A proud mom on Reddit shared how much joy both she and her daughter derive from reading together.

By Maressa Brown
July 07, 2021
Advertisement
An image of a woman reading a book to her daughter.
Credit: Getty Images.

Seeing how much your child lights up as the result of everyday activities that you usually take for granted as an adult can be a truly heartwarming experience. For one Reddit mom and her daughter, that activity is reading a book. u/FrancyCat92 recently shared in the parenting subreddit that something she will "never feel guilty about" is buying her little one a book whenever she makes an order on Amazon or is out groery shopping.

"If I see something appropriate when I'm shopping, I'll grab it, no questions asked; I used to smoke cigarettes pretty regularly until about a year before I got pregnant and buying a book or two a week is still significantly less expensive," wrote the original poster (OP).

She explained that her daughter is almost 11 months old and loves flipping through board books and often "all but demands" that she reread certain books all the time. But the OP is all for it.

"I really can't get enough," she shared. "I don't care if I have to read 'I Believe In You' for the twelfth time in an hour; she'll sit in front of me and will turn each page as soon as I'm done."

The OP also couldn't believe how excited her daughter got when she opened an Amazon box, pulled out a book, and said, 'Guess what? We got a book!" "To hear her little squeal as she crawl-sprinted across the floor to investigate just made me feel so full of love," wrote u/FrancyCat92.

The post inspired other parents to chime in with their sweet stories of reading with their kids.

u/pbrown6 shared, "We do the same thing, but with the library. Our child loves, loves, loves books. If we bought them, we would be drowning in them. She gets really happy to see a new book, and it's great to not clutter up the house."

And a parent writing under the handle u/sayyestolycra recalled, "Our library did these 'grab-and-go' bags during lockdown where you could fill out an online form with your kid's age and a description of what kind of books they liked, and they'd put a bunch of books in a paper bag for you to take home. They were all pre-checked out, so you bring the bag home and open it up with the kids like a book surprise bag. It was SO AWESOME! I think I enjoyed it more than my 3-year-old did.
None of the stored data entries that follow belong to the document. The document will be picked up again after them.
(** One field at a time. *)
Section Assign.
Variables (sq ts : Z) (ty actor ws oc : string) (d : payload) (v : json).
Let e := mkAuditEvent sq ts ty actor ws oc d.
Lemma assign_sequence : assign_event e "sequence" v = (x ← dec_uint64 v sq; Some (mkAuditEvent x ts ty actor ws oc d)).
Proof. reflexivity. Qed.
Lemma assign_timestamp : assign_event e "timestamp" v = (x ← dec_time v ts; Some (mkAuditEvent sq x ty actor ws oc d)).
Proof. reflexivity. Qed.
Lemma assign_type : assign_event e "type" v = (x ← dec_string v ty; Some (mkAuditEvent sq ts x actor ws oc d)).
Proof. reflexivity. Qed.
Lemma assign_actor : assign_event e "actor" v = (x ← dec_string v actor; Some (mkAuditEvent sq ts ty x ws oc d)).
Proof. reflexivity. Qed.
Lemma assign_workspace : assign_event e "workspace_id" v = (x ← dec_string v ws; Some (mkAuditEvent sq ts ty actor x oc d)).
Proof. reflexivity. Qed.
Lemma assign_outcome : assign_event e "outcome" v = (x ← dec_string v oc; Some (mkAuditEvent sq ts ty actor ws x d)).
Proof. reflexivity. Qed.
Lemma assign_details : assign_event e "details" v = (x ← dec_details v d; Some (mkAuditEvent sq ts ty actor ws oc x)).
Proof. reflexivity. Qed.
End Assign.
Section AssignCheckpoint.
Variables (id dg : string) (g ls pt ec : Z) (v : json).
Let b := mkCheckpoint id g ls pt ec dg.
Lemma assign_cp_store : assign_checkpoint b "store_id" v = (x ← dec_string v id; Some (mkCheckpoint x g ls pt ec dg)).
Proof. reflexivity. Qed.
Lemma assign_cp_generation : assign_checkpoint b "generation" v = (x ← dec_uint64 v g; Some (mkCheckpoint id x ls pt ec dg)).
Proof. reflexivity. Qed.
Lemma assign_cp_last : assign_checkpoint b "last_sequence" v = (x ← dec_uint64 v ls; Some (mkCheckpoint id g x pt ec dg)).
Proof. reflexivity. Qed.
Lemma assign_cp_pruned : assign_checkpoint b "pruned_through" v = (x ← dec_uint64 v pt; Some (mkCheckpoint id g ls x ec dg)).
Proof. reflexivity. Qed.
Lemma assign_cp_count : assign_checkpoint b "event_count" v = (x ← dec_uint64 v ec; Some (mkCheckpoint id g ls pt x dg)).
Proof. reflexivity. Qed.
Lemma assign_cp_digest : assign_checkpoint b "digest" v = (x ← dec_string v dg; Some (mkCheckpoint id g ls pt ec x)).
Proof. reflexivity. Qed.
End AssignCheckpoint.
Section AssignRecord.
Variables (sv at_ pt : Z) (kd id : string) (ev : option AuditEvent) (cp : option checkpointBoundary) (v : json).
Let r := mkAuditRecord sv kd at_ id ev pt cp.
Lemma assign_version : assign_record r "schema_version" v = (x ← dec_int64 v sv; Some (mkAuditRecord x kd at_ id ev pt cp)).
Proof. reflexivity. Qed.
Lemma assign_record_kind : assign_record r "record_kind" v = (x ← dec_string v kd; Some (mkAuditRecord sv x at_ id ev pt cp)).
Proof. reflexivity. Qed.
Lemma assign_recorded : assign_record r "recorded_at" v = (x ← dec_time v at_; Some (mkAuditRecord sv kd x id ev pt cp)).
Proof. reflexivity. Qed.
Lemma assign_store : assign_record r "store_id" v = (x ← dec_string v id; Some (mkAuditRecord sv kd at_ x ev pt cp)).
Proof. reflexivity. Qed.
Lemma assign_record_event : assign_record r "event" v = (x ← dec_pointer assign_event zeroAuditEvent v ev; Some (mkAuditRecord sv kd at_ id x pt cp)).
Proof. reflexivity. Qed.
Lemma assign_pruned : assign_record r "pruned_through" v = (x ← dec_uint64 v pt; Some (mkAuditRecord sv kd at_ id ev x cp)).
Proof. reflexivity. Qed.
Lemma assign_record_checkpoint :
  assign_record r "checkpoint" v = (x ← dec_pointer assign_checkpoint zeroCheckpoint v cp; Some (mkAuditRecord sv kd at_ id ev pt x)).
Proof. reflexivity. Qed.
End AssignRecord.
(** Write the header of an empty journal. *)
Definition writeHeader (ino : nat) (storeID : string) : M (auditState * auditSnapshot) :=
  let* recordedAt := clock in
  let* line := lift (marshalAuditRecord (mkAuditRecord journalSchemaVersion auditHeader recordedAt storeID None 0 None)) in
  exec writeLine ino line ;;
  exec file_sync ino ;;
  exec directory_sync ;;
  recoverAuditLog ino false storeID.

(** The metadata after the journal was read, and the journal itself once its
    header is written when it was empty. *)
Definition initializeJournal (ino : nat) (disk : lockMetadataDiskState) (resetTorn : bool) (retention : option retentionPolicyMetadata)
  (st : auditState) (snapshot : auditSnapshot) : M (lockMetadata * auditState * auditSnapshot) :=
  let initial := lockMetadataForState st retention in
  if 0 <? sn_completeBytes snapshot then
    if resetTorn then exec replaceTornInitialLockMetadata initial ;; ret (initial, st, snapshot)
    else ret (ls_metadata disk, st, snapshot)
  else
    let* metadata :=
      (if resetTorn then exec replaceTornInitialLockMetadata initial ;; ret initial
       else if negb (lockMetadataMatchesState (ls_metadata disk) st retention) then exec writeLockMetadata initial ;; ret initial
       else ret (ls_metadata disk)) in
    let* '(st', snapshot') := writeHeader ino (as_storeID st) in
    ret (metadata, st', snapshot').

Definition readInitialMetadata : M (lockMetadataDiskState * bool) :=
  let* r := attempt readLockMetadataDiskState in
  match r with
  | Ok disk => ret (disk, false)
  | Err e => if e ==? errNoValidInitialLockMetadata then ret (mkDiskState zeroLockMetadata 0 0 false, true) else fail e
  end.

(** The lock file, created when it is missing. *)
Definition openLockFile : M unit :=
  let* d := the_disk in
  match dk_lock d with
  | Some _ => io
  | None => exec effect (fun _ d => dk_with_lock d "" false) ;; directory_sync
  end.

Definition OpenWithOptions (options : AuditOptions) : M unit :=
  let* resolved := lift (withAuditDefaults options) in
  exec io ;; exec io ;; (* the directory, and the entries created for it *)
  exec openLockFile ;;
  exec io ;; (* lock *)
  exec verifyStablePaths ;;
  let* '(disk, resetTorn) := readInitialMetadata in
  let metadata := ls_metadata disk in
  let retention := retentionPolicyForOptions resolved in
  refuse negb resetTorn && match lm_Retention metadata with Some _ => negb (retentionPoliciesEqual (lm_Retention metadata) retention) | None => false end
    with AuditError "audit retention policy does not match the fixed lock metadata" ;;
  exec cleanupStaleCompactionFile ;;
  exec (if (lm_StoreID metadata !=? "") || resetTorn then io else ret tt) ;; (* lstat *)
  let* d := the_disk in
  refuse ((lm_StoreID metadata !=? "") || resetTorn) && (dk_journal d ==? None) with AuditError "initialized audit journal is missing" ;;
  let* '(ino, fileCreated) := openJournal in
  exec (if (fileCreated : bool) then
          refuse (lm_StoreID metadata !=? "") || resetTorn with AuditError "initialized audit journal was replaced while opening" ;;
          directory_sync
        else ret tt) ;;
  let* f := inspect ino in
  let* '(shape, partialRecord) := lift (classifyInitialAuditJournal (jf_lines f) (jf_tail f)) in
  let* expectedStoreID := lift (admitInitialShape disk resetTorn fileCreated shape partialRecord) in
  let* '(recovered, snapshot) := recoverAuditLog ino true expectedStoreID in
  let* identified := identifyStore disk recovered (sn_completeBytes snapshot) in
  let* '(metadata, st, snapshot) := initializeJournal ino disk resetTorn retention identified snapshot in
  exec (if lm_StoreID metadata !=? "" then lift (auditStateCoversLockMetadata st metadata) else ret tt) ;;
  exec (if lockMetadataMatchesState metadata st retention then ret tt else writeLockMetadata (lockMetadataForState st retention)) ;;
  exec set_writer (mkWriter ino resolved st snapshot (boundary_of resolved snapshot) None false) ;;
  exec verifyPaths ;;
  io. (* unlock *)

(** ** The system: processes over one directory *)

Inductive operation := OpOpen (o : AuditOptions) | OpAppend (e : RawEvent) | OpCompact | OpList | OpClose.
Inductive happening :=
| Runs (process : nat) (op : operation) (answers : list answer)
| PowerLoss (journal : bool) (kept : nat -> nat) (torn : nat -> string) (temp : bool) (lock : option string).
So many great discoveries!"

u/rosewaterbubbles remembered going to the library with their father as a kid and being held to the 15-book limit. "Those trips worked and fostered a life long live of reading," they explained. "It makes me so happy to see parents encouraging their kids to read."

And a parent writing under the handle u/gb2ab couldn't have agreed more with the OP, sharing, "Keep it up! I have a 9-year-old, and I have always told her I will never say no to buying a book."

Later in the thread, u/FrancyCat92 shared that her daughter's love of reading started early on. "I would read her a book or two during tummy time before she started crawling," she wrote. "Then when she could sit, she'd sit in my lap while I read to her."

What an important reminder that it's never too soon to foster a love of reading with your little one—and that love is a gift that keeps giving.